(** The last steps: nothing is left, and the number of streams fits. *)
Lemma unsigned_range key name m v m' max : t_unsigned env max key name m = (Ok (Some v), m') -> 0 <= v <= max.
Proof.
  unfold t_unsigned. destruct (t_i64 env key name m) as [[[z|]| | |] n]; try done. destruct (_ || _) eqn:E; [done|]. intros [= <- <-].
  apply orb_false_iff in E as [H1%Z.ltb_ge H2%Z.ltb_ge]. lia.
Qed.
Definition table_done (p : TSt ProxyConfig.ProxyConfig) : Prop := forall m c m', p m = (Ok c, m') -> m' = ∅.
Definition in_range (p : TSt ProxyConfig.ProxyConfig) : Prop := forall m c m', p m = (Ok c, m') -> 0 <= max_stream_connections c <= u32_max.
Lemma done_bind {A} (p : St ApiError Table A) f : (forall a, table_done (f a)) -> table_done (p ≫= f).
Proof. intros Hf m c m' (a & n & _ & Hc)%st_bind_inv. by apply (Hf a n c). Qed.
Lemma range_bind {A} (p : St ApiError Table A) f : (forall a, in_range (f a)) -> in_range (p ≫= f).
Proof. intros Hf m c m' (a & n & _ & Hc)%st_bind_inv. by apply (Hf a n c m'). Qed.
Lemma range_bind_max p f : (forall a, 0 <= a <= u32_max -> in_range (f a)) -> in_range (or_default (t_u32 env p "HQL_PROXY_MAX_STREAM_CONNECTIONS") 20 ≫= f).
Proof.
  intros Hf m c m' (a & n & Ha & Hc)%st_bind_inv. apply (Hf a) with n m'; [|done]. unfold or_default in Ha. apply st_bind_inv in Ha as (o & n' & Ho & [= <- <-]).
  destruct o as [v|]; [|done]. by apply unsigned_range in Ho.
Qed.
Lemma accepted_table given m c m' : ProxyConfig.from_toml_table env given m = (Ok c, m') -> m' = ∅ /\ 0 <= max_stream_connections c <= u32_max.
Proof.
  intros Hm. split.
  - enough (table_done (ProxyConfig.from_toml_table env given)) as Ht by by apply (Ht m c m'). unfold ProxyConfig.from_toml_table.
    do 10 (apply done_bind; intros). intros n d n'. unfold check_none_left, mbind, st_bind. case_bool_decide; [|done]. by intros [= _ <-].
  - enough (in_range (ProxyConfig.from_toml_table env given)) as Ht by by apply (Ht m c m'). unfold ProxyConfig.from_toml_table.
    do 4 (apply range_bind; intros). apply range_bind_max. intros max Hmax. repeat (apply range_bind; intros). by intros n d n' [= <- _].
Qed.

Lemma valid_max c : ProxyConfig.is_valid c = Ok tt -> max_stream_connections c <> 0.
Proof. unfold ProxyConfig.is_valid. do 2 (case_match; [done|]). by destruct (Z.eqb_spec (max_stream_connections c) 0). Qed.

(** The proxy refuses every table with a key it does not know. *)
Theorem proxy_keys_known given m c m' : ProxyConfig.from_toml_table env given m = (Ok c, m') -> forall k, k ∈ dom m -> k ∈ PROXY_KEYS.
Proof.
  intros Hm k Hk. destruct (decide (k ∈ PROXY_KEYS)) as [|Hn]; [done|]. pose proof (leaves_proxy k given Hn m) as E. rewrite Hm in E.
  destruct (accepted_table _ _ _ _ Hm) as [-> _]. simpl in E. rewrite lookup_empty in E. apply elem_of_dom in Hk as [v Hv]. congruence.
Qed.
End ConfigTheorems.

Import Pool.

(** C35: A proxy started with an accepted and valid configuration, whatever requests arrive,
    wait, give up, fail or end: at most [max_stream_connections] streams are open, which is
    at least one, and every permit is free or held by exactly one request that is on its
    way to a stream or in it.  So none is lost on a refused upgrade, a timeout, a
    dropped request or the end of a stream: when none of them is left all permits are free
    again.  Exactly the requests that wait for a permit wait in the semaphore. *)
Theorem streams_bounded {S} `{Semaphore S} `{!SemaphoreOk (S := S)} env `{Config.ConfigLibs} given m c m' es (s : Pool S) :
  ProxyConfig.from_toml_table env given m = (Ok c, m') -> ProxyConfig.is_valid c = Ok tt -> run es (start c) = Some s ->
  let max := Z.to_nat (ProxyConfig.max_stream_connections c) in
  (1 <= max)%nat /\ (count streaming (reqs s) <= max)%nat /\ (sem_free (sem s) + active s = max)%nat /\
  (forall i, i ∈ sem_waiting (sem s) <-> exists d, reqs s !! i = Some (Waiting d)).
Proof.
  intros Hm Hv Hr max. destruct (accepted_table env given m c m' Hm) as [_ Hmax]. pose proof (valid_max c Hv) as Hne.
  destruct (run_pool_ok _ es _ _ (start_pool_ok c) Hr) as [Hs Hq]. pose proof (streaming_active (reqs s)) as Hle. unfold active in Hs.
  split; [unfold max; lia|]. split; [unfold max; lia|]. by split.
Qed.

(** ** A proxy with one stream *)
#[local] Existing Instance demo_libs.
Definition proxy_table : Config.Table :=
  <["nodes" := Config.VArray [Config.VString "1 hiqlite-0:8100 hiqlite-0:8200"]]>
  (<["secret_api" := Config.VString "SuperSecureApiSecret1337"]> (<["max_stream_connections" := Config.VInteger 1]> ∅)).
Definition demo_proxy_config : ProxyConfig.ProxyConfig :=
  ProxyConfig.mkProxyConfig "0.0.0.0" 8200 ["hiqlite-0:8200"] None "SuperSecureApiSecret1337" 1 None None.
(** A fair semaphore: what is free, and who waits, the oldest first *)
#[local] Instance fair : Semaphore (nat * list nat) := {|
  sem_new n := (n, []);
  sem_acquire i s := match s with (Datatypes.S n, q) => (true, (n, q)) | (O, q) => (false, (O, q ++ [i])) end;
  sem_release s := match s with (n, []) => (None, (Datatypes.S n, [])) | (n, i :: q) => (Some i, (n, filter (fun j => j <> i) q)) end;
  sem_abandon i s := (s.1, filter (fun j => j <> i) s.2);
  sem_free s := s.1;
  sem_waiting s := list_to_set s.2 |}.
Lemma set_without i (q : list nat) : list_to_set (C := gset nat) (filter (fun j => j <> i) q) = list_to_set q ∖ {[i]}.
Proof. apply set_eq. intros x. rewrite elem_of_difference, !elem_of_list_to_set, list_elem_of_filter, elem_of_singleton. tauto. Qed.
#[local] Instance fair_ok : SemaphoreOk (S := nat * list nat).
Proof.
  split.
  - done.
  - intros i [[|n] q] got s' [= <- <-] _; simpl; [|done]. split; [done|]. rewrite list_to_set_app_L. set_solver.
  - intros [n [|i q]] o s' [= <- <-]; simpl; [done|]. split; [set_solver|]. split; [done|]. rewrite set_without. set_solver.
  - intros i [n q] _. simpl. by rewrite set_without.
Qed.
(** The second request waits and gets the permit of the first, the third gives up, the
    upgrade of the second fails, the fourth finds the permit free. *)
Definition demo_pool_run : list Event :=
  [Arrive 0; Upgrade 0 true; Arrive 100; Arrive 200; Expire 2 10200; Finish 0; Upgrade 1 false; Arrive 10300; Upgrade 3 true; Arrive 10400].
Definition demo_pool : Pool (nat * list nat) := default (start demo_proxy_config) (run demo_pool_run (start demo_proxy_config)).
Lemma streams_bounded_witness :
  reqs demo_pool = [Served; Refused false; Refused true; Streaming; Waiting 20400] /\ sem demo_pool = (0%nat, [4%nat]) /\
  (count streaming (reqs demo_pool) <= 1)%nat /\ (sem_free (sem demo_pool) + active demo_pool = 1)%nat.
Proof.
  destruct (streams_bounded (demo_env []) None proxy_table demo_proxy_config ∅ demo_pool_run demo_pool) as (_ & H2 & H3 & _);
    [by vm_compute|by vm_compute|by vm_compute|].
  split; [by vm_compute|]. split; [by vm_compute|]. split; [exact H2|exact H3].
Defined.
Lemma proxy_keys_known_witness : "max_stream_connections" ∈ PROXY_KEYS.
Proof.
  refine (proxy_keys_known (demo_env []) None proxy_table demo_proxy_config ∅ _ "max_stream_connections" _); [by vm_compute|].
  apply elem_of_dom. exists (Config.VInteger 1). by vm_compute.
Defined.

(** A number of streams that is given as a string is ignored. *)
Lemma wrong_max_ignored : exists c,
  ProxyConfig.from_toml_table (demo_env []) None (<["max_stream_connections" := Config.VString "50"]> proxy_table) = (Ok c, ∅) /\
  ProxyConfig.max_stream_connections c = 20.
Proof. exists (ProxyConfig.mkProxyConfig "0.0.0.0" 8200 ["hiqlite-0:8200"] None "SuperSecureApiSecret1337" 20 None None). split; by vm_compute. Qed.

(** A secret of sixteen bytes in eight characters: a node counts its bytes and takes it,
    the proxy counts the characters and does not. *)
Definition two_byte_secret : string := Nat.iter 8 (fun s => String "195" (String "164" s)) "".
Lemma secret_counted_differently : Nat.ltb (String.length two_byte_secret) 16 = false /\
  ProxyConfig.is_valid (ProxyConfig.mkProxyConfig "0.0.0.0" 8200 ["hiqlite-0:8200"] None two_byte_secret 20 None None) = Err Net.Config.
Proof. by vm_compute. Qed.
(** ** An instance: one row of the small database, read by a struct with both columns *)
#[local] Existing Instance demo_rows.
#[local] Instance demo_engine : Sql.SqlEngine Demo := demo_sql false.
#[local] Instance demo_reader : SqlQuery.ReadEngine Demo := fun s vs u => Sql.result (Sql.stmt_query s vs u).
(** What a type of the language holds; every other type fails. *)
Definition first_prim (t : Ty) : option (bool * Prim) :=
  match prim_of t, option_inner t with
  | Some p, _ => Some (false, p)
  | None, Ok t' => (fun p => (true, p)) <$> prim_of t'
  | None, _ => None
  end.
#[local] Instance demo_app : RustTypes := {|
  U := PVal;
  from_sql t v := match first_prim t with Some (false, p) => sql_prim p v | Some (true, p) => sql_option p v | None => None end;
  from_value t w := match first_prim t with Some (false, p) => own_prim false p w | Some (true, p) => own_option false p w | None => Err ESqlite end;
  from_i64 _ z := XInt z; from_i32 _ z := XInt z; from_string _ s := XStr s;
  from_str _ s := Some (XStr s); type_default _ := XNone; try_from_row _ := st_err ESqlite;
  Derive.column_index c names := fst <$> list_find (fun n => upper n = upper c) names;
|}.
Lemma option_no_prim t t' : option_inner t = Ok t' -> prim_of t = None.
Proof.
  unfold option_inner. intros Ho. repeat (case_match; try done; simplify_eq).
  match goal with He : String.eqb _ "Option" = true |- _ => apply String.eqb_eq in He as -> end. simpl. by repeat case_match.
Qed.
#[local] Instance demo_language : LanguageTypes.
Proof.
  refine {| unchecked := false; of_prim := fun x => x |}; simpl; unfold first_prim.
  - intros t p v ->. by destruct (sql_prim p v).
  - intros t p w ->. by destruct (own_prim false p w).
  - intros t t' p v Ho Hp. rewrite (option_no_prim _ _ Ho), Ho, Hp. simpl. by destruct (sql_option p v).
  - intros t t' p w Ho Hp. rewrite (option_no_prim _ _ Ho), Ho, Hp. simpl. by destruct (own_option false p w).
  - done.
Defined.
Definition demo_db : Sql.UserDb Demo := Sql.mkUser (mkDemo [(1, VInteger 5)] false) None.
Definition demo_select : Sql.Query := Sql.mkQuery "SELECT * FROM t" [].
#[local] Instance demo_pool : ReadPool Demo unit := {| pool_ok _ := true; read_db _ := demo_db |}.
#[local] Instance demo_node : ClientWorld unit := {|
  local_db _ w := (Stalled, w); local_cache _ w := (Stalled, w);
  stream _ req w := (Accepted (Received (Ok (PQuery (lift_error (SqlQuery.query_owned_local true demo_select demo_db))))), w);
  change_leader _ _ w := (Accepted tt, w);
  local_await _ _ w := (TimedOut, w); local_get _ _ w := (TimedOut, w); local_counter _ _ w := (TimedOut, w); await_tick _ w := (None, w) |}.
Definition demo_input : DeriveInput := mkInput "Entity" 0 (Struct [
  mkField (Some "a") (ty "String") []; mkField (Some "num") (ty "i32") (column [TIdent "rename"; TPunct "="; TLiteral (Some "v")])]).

---*---

- Exercise requirements
All that belongs in the answer is the run of lines above from the line containing "apply elem_of_dom. exists" through the line containing "ProxyConfig.max_stream_connections c = 20.", exactly as written.

- Answer to this problem
  apply elem_of_dom. exists (Config.VInteger 1). by vm_compute.
Defined.

(** A number of streams that is given as a string is ignored. *)
Lemma wrong_max_ignored : exists c,
  ProxyConfig.from_toml_table (demo_env []) None (<["max_stream_connections" := Config.VString "50"]> proxy_table) = (Ok c, ∅) /\
  ProxyConfig.max_stream_connections c = 20.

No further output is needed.